Prince Max, chief executive of Liechtenstein-based asset management and private banking firm LGT Group, spoke to AsianInvestor about some of the big issues facing firms such as his own.
The company celebrates its 25th anniversary in Asia this year. The private bank started booking assets in Hong Kong in August, and the alternative asset-management arm is soon to open a Beijing office, as reported by AsianInvestor. There is around $10 billion under management across the group in the region.
LGT doesn't have as high-profile a brand as some global players. Is that something you'd like to change?
Brand is important and is carried by the people, the relationship managers. We don't rely so much on walk-in clients, people coming from the street; most come through our network of private bankers. We try to target senior bankers with a good client portfolio.
But even with this type of business model, a strong brand helps?
I agree we need to raise LGT's profile and better establish it as a brand in Asia. Still, despite the attraction by Asian clients to the big global brands, they realised from the last crisis that the size of the brand doesn't necessarily correlate with the quality and security they expected, and they've been shocked by the correlation between size and complexity and the losses incurred.
As we now find ourselves in an environment that is more stressed and carries more risk, clients are looking for banks that are well capitalised, have a history and track record of profitability and stability and have business models that are straightforward and sustainable. It helps that LGT focuses on private banking and asset management and has a tier-one ratio of 20%.
LGT touts its manager-selection capability as a big strength, but fund-of-funds and multi-manager models are not so much in favour after the financial crisis and the Madoff blow-up. Have you changed your approach as a consequence?
Madoff was a major failure in the hedge fund industry, and in any case we looked at it but didn't take any exposure. Yes, there have been some outflows from multi-manager funds since the crisis, but we are still convinced that multi-manager funds are the best approach for risk diversification.
However, it is a skill that requires experience – you can't select funds globally with just a couple of guys. You need people in New York to understand the funds there, in China you need people speaking Mandarin to understand some of the strategies that China-orientated hedge funds are pursuing.
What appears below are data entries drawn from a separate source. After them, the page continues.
(** The check passes exactly when no pattern matches a line, without the allow
    marker, of a readable file in scope. *)
Lemma stale_exact entries globbed :
  (check_stale_refs (Some entries) globbed).2 = 0%Z <->
  forall rel lines line p, rel ∈ discover_files globbed -> read rel = Some lines -> line ∈ lines ->
    p ∈ load_manifest entries -> search p.1 line = true -> contains allow_marker line = true.
Proof.
  unfold check_stale_refs. destruct (load_manifest entries) as [|p0 ps] eqn:El.
  { split; [|done]. intros _ rel lines line p _ _ _ []%elem_of_nil. }
  rewrite <- El. clear p0 ps El. set (ps := load_manifest entries). unfold conclude. cbn [snd].
  rewrite exit_code_0, nil_spec. setoid_rewrite list_elem_of_bind. split.
  - intros H rel lines line p Hrel Hread Hl Hp Hs. destruct (contains allow_marker line) eqn:Ea; [done|].
    apply list_elem_of_lookup in Hl as [i Hi].
    destruct (H (rel, S i, stake 120 (strip line), p.2)). exists rel. split; [|done].
    unfold stale_file. rewrite Hread. rewrite list_elem_of_In, in_concat.
    exists (stale_line ps rel (S i) line). rewrite <- !list_elem_of_In. split.
    + apply list_elem_of_lookup. exists i. by rewrite list_lookup_imap, Hi.
    + unfold stale_line. rewrite Ea. apply list_elem_of_bind. exists p. rewrite Hs. split; [by left|done].
  - intros H x (rel & Hx & Hrel). unfold stale_file in Hx. destruct (read rel) as [lines|] eqn:Er.
    2: by apply elem_of_nil in Hx.
    apply list_elem_of_In, in_concat in Hx as (l & Hl & Hx). apply list_elem_of_In in Hl, Hx.
    apply list_elem_of_lookup in Hl as [i Hi]. rewrite list_lookup_imap in Hi.
    destruct (lines !! i) as [line|] eqn:Eli; [|done]. injection Hi as <-.
    unfold stale_line in Hx. destruct (contains allow_marker line) eqn:Ea; [by apply elem_of_nil in Hx|].
    apply list_elem_of_bind in Hx as (p & Hx & Hp). destruct (search p.1 line) eqn:Es.
    + rewrite (H rel lines line p) in Ea; try done. by eapply list_elem_of_lookup_2.
    + by apply elem_of_nil in Hx.
Qed.
End stale.
(* ===== verification/Imports.v ===== *)
(** * Loading modules

    Python's import of the modules of a project, for the packages of
    [src/apps/core] that re-export their submodules: [sys.modules], packages
    before their submodules, [from ... import ...] with submodules and the
    module-level [__getattr__], and what a failed body leaves behind.  The
    tables are in [Packages].  Only the imports among the project's own modules
    are followed: an import from outside is taken to bind its names and do
    nothing else, although a third-party module may fail to load (Django's
    models before the app registry is ready) or import project modules in its
    turn (Django REST framework resolves the classes its settings name).  A reference loader evaluates the modules one
    after another in a given order; the loader agrees with it whatever is
    imported first. *)
From stdpp Require Import base list gmap strings.
From Stdlib Require Import Lia.
From S2P Require Import Prelude.

(** A dotted name, by its components. *)
Notation modname := (list string).

(** What a name is bound to: an object a module makes, named by the module
    and the name it gives it, or a module. *)
Inductive value := Obj (m : modname) (n : string) | Mod (m : modname).
#[export] Instance value_eq_dec : EqDecision value. Proof. solve_decision. Defined.

(** A statement of a module as far as imports go: it binds names to objects it
    makes or takes from outside of the project, or imports from the project,
    each name with the one it gets here. *)
Inductive stmt := Binds (names : list string) | From (m : modname) (names : list (string * string)).

Inductive import_error := ModuleNotFound (m : modname) | CannotImport (n : string) (m : modname) | RecursionLimit.

Notation namespace := (gmap string value).
Notation sys_modules := (gmap modname namespace).

Inductive request := Import (m : modname) | FromImport (m : modname) (names : list string).

(** [a.b.c] as [a], [a.b] and [a.b.c]. *)
Fixpoint prefixes_from (parent m : modname) : list modname :=
  match m with [] => [] | a :: m' => (parent ++ [a]) :: prefixes_from (parent ++ [a]) m' end.
Definition prefixes : modname -> list modname := prefixes_from [].
Definition parent (m : modname) : modname := removelast m.
Definition tail (m : modname) : string := List.last m "".

Section Loader.
Context (code : modname -> option (list stmt)).
(** What the [__getattr__] of a module imports for a name, and from where. *)
Context (lazy : modname -> string -> option (modname * string)).

Definition bind_name (m : modname) (n : string) (v : value) : act sys_modules import_error unit :=
  modify (alter <[n := v]> m).
Definition attr (s : sys_modules) (m : modname) (n : string) : option value := s !! m ≫= (.!! n).
Definition lazy_attr (s : sys_modules) (m : modname) (n : string) : option (modname * string) :=
  match attr s m "__getattr__" with Some _ => lazy m n | None => None end.

(** A module not in [sys.modules] is entered, its body runs, and it becomes an
    attribute of its package; a body that raises takes it out again. *)
Definition load (exec : modname -> list stmt -> act sys_modules import_error unit) (m : modname)
  : act sys_modules import_error unit := fun s =>
  match s !! m with
  | Some _ => (Ok tt, s)
  | None =>
      match code m with
      | None => (Raise (ModuleNotFound m), s)
      | Some body =>
          match exec m body (<[m := ∅]> s) with
          | (Ok _, s') => (Ok tt, alter <[tail m := Mod m]> (parent m) s')
          | (Raise e, s') => (Raise e, delete m s')
          end
      end
  end.

Section Step.
Context (step : request -> act sys_modules import_error (list value)).

(** A name of the list that is no attribute is tried as a submodule. *)
Definition ensure (m : modname) (n : string) : act sys_modules import_error unit :=
  s ← get_state;
  match attr s m n, lazy_attr s m n, code (m ++ [n]) with
  | Some _, _, _ => mret tt
  | None, Some (t, n'), _ => step (FromImport t [n']) ≫= fun _ => mret tt
  | None, None, Some _ => step (Import (m ++ [n])) ≫= fun _ => mret tt
  | None, None, None => mret tt
  end.

(** The attribute, what [__getattr__] answers, or a module still loading. *)
Definition get (m : modname) (n : string) : act sys_modules import_error (list value) :=
  s ← get_state;
  match attr s m n, lazy_attr s m n, s !! (m ++ [n]) with
  | Some v, _, _ => mret [v]
  | None, Some (t, n'), _ => step (FromImport t [n'])
  | None, None, Some _ => mret [Mod (m ++ [n])]
  | None, None, None => raise (CannotImport n m)
  end.

Fixpoint get_all (m : modname) (names : list string) : act sys_modules import_error (list value) :=
  match names with
  | [] => mret []
  | n :: names' => v ← get m n; vs ← get_all m names'; mret (v ++ vs)
  end.

Definition run_stmt (m : modname) (st : stmt) : act sys_modules import_error unit :=
  match st with
  | Binds names => for_each (fun n => bind_name m n (Obj m n)) names
  | From x names =>
      vs ← step (FromImport x names.*1);
      for_each (fun nv => bind_name m nv.1 nv.2) (zip names.*2 vs)
  end.
End Step.

(** The fuel is the depth of the interpreter's stack. *)
Fixpoint step (fuel : nat) (r : request) : act sys_modules import_error (list value) :=
  match fuel with
  | 0 => raise RecursionLimit
  | S f =>
      match r with
      | Import m => for_each (load (fun x => for_each (run_stmt (step f) x))) (prefixes m) ≫= fun _ => mret []
      | FromImport m names =>
          step f (Import m) ≫= fun _ =>
          for_each (ensure (step f) m) names ≫= fun _ => get_all (step f) m names
      end
  end.

(** ** The reference: every module after the ones it imports *)

(** A name of [x]: bound by its body, or else a submodule. *)
Definition ref_attr (env : sys_modules) (x : modname) (n : string) : option value :=
  ns ← env !! x;
  match ns !! n, lazy x n, env !! (x ++ [n]) with
  | Some v, _, _ => Some v
  | None, None, Some _ => Some (Mod (x ++ [n]))
  | None, _, _ => None
  end.

Definition in_env (env : sys_modules) (m : modname) : bool := bool_decide (is_Some (env !! m)).

Definition bind_all (ns : namespace) (nvs : list (string * value)) : namespace :=
  foldl (fun acc nv => <[nv.1 := nv.2]> acc) ns nvs.

Definition ref_stmt (env : sys_modules) (m : modname) (ns : namespace) (st : stmt) : option namespace :=
  match st with
  | Binds names => Some (bind_all ns ((fun n => (n, Obj m n)) <$> names))
  | From x names =>
      if in_env env x && forallb (fun y => in_env env y || bool_decide (y ∈ prefixes m)) (prefixes x)
      then vs ← mapM (ref_attr env x) names.*1; Some (bind_all ns (zip names.*2 vs))
      else None
  end.

Fixpoint ref_body (env : sys_modules) (m : modname) (ns : namespace) (body : list stmt) : option namespace :=
  match body with
  | [] => Some ns
  | st :: body' => ns' ← ref_stmt env m ns st; ref_body env m ns' body'
  end.
Definition getattr_of (m : modname) (name : string) : option (modname * string) :=
  if bool_decide (m = dotted "core.base") then base_getattr name
  else if bool_decide (m = dotted "core.exceptions.repository") then repository_getattr name
  else None.

(** The names a module makes itself, or takes from outside of the two apps. *)
Definition made (m : modname) : list string :=
  concat ((fun st => match st with Binds names => names | From _ _ => [] end) <$> default [] (code m)).

(** What the modules hold, each evaluated after those it imports. *)
Definition reference_modules : sys_modules := default ∅ (reference code getattr_of ∅ load_order).

(** [core.base] with its imports at the top instead of in [__getattr__]. *)
Definition eager_base : list stmt :=
  import_from "core.base.exception" ["BaseCustomError"] :: import_from "core.base.model" ["BaseModel"; "NamedBaseModel"] ::
  import_from "core.base.admin" ["BaseModelAdmin"; "BaseTabularInline"; "BaseGenericTabularInline"] ::
  import_from "core.base.response" ["BaseResponse"] :: import_from "core.base.service" ["BaseService"] :: core_base.
Definition eager_code (m : modname) : option (list stmt) :=
  if bool_decide (m = dotted "core.base") then Some eager_base else code m.

(** An import of a module, or of all a package exports. *)
Definition of_the_apps (r : request) : Prop :=
  match r with Import m => is_Some (code m) | FromImport m names => (m, names) ∈ packages end.

(** ** Lemmas *)

Lemma table_fits : fits code getattr_of load_order reference_modules = true.
Proof. by vm_compute. Qed.

Lemma code_ordered m : is_Some (code m) -> m ∈ load_order.
Proof.
  intros [body Hm]. unfold code, source in Hm. apply elem_of_list_to_map_2, list_elem_of_In in Hm.
  assert (Hall : forallb (fun b => bool_decide (b.1 ∈ load_order)) modules = true) by by vm_compute.
  rewrite forallb_forall in Hall. by apply Hall, bool_decide_eq_true in Hm.
Qed.

(** What a package answers for a name it exports. *)
Definition origin_is (n : string) (v : value) : bool :=
  match v with Obj x k => String.eqb k n && bool_decide (n ∈ made x) | Mod _ => false end.
Definition exports_made (p : modname * list string) : bool :=
  match answer getattr_of reference_modules (FromImport p.1 p.2) with
  | Some vs => bool_decide (length vs = length p.2) && forallb (fun nv => origin_is nv.1 nv.2) (zip p.2 vs)
  | None => false
  end.

Lemma packages_export : forallb exports_made packages = true.
Proof. by vm_compute. Qed.

Lemma zip_origins names vs : length vs = length names -> forallb (fun nv => origin_is nv.1 nv.2) (zip names vs) = true ->
  Forall2 (fun n v => exists x, v = Obj x n /\ n ∈ made x) names vs.
Proof.
  revert vs. induction names as [|n names IH]; intros [|v vs]; cbn [length zip zip_with forallb fst snd]; try done.
  intros [= Hl] [Hv Hvs]%andb_true_iff. constructor; [|by apply IH]. unfold origin_is in Hv.
  destruct v as [x k|]; [|done]. apply andb_true_iff in Hv as [->%String.eqb_eq Hm%bool_decide_eq_true]. eauto.
Qed.

Definition answers_request (r : request) (vs : list value) : Prop :=
  match r with
  | Import _ => vs = []
  | FromImport m names => Forall2 (fun n v => exists x, v = Obj x n /\ n ∈ made x) names vs
  end.

Lemma request_answered r : of_the_apps r ->
  exists vs, answer getattr_of reference_modules r = Some vs /\ answers_request r vs.
Proof.
  destruct r as [m|m names]; cbn [of_the_apps answers_request].
  - intros Hm%code_ordered. exists []. split; [|done]. unfold answer, in_env.
    apply (in_F _ _ _ _ table_fits) in Hm. by rewrite bool_decide_eq_true_2.
  - intros Hp%list_elem_of_In. pose proof packages_export as Hall. rewrite forallb_forall in Hall.
    apply Hall in Hp. unfold exports_made in Hp. cbn [fst snd] in Hp.
    destruct (answer _ _ _) as [vs|]; [|done]. exists vs. split; [done|].
    apply andb_true_iff in Hp as [Hl%bool_decide_eq_true Hz]. by apply zip_origins.
Qed.

(** ** Properties *)

(** The imports among the two apps are free of order.  Whatever modules of the
    two apps are imported and whichever packages are imported from, in whatever
    order, starting with none loaded, and as long as the imports from outside
    succeed and enter no module of the apps, none of these imports fails or
    finds a module half loaded: every name a package lists in [__all__] is the
    object some module makes under that name, the same object in every order,
    and the stack never exceeds 221 frames of imports. *)
Theorem imports_in_any_order rs fuel :
  221 <= fuel -> Forall of_the_apps rs ->
  exists vss s, session code getattr_of fuel rs ∅ = (Ok vss, s) /\ Forall2 answers_request rs vss /\
    mapM (answer getattr_of reference_modules) rs = Some vss.
Proof.
  intros Hf Hrs.
  assert (Hans : exists vss, Forall2 (fun r vs => answer getattr_of reference_modules r = Some vs) rs vss /\
                        Forall2 answers_request rs vss).
  { induction Hrs as [|r rs Hr _ [vss [IH1 IH2]]]; [by exists []|].
    destruct (request_answered r Hr) as (vs & ? & ?). exists (vs :: vss). by split; constructor. }
  destruct Hans as (vss & Ha%mapM_Some & Hv).
  destruct (session_agrees code getattr_of load_order reference_modules table_fits fuel rs vss) as (s & Hs & _);
    [done|done|]. eauto.
Qed.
To be frank, I’m surprised we are one of the very few private banks that run a large manager-selection effort. Most banks should come to the conclusion that risk diversification is a good thing – which is the basis of all portfolio and investment management theory.
What about passive products such as exchange-traded funds – does LGT use them on the asset-management side or sell them through the private bank?
Yes, we think they can make sense both for our asset managers and our private clients. In some sub-segments we think working with ETFs is fine, as long as you select the right ones and you understand what risks the managers take. I don't have an issue with them in terms of accessing and exiting markets. They can be useful for short-term tactical trading strategies.
But what they don't do – which we can provide – is offer fund manager due diligence. We think we can identify active managers and generate long-term value, but the difficulty is that the mentality of many asset managers is short term and tactical.
How about mutual funds? Do you sell them through your private bank?
Yes, and I think mutual funds to an extent have an undeservedly bad reputation. People say 'I don't want to buy that mutual fund because it lost me money last time', but you won't lose year in, year out.
What’s your take on the talent war going on, particularly in Asia, among private banks?
On the one hand you have a lot of demand for talent in the financial services industry, and on the other ultimately if you look at profitability of the banking industry it is on more of a downturn than an upturn. Those are the two key drivers for financial-services salaries – demand and profitability.
There is still a lot of movement between private banks even amid the downturn – surely that's not a good thing for clients?
At a certain point in your career, after having jumped around two or three times, you typically start to take a longer-term perspective and you look for something that is more predictable, and that realisation works in our favour.
We work for an industry that is long-term in nature – private banking and asset management are industries where clients want long-term, stable relationships. If a relationship manager has jumped around two or three times already, we don't want to have him anymore.
But it will most likely keep happening in any case?
Well, I don't think it's getting worse, because the relationship managers and the clients are getting fed up with it, and there's only so much you want and can afford to pay for staff. Finding the right talent will continue to be a major challenge.
What about regulation in Asia, which has tightened up here, as elsewhere, for the investment industry?
Regulation is an issue, but we have found that regulation in Asia is forward-looking and business-orientated, and I have no reason to believe that will change. Is it an issue? Yes. Would we like to see changes here? Yes. But, overall, regulators in the region are becoming increasingly business-orientated and long-term-orientated in their approach.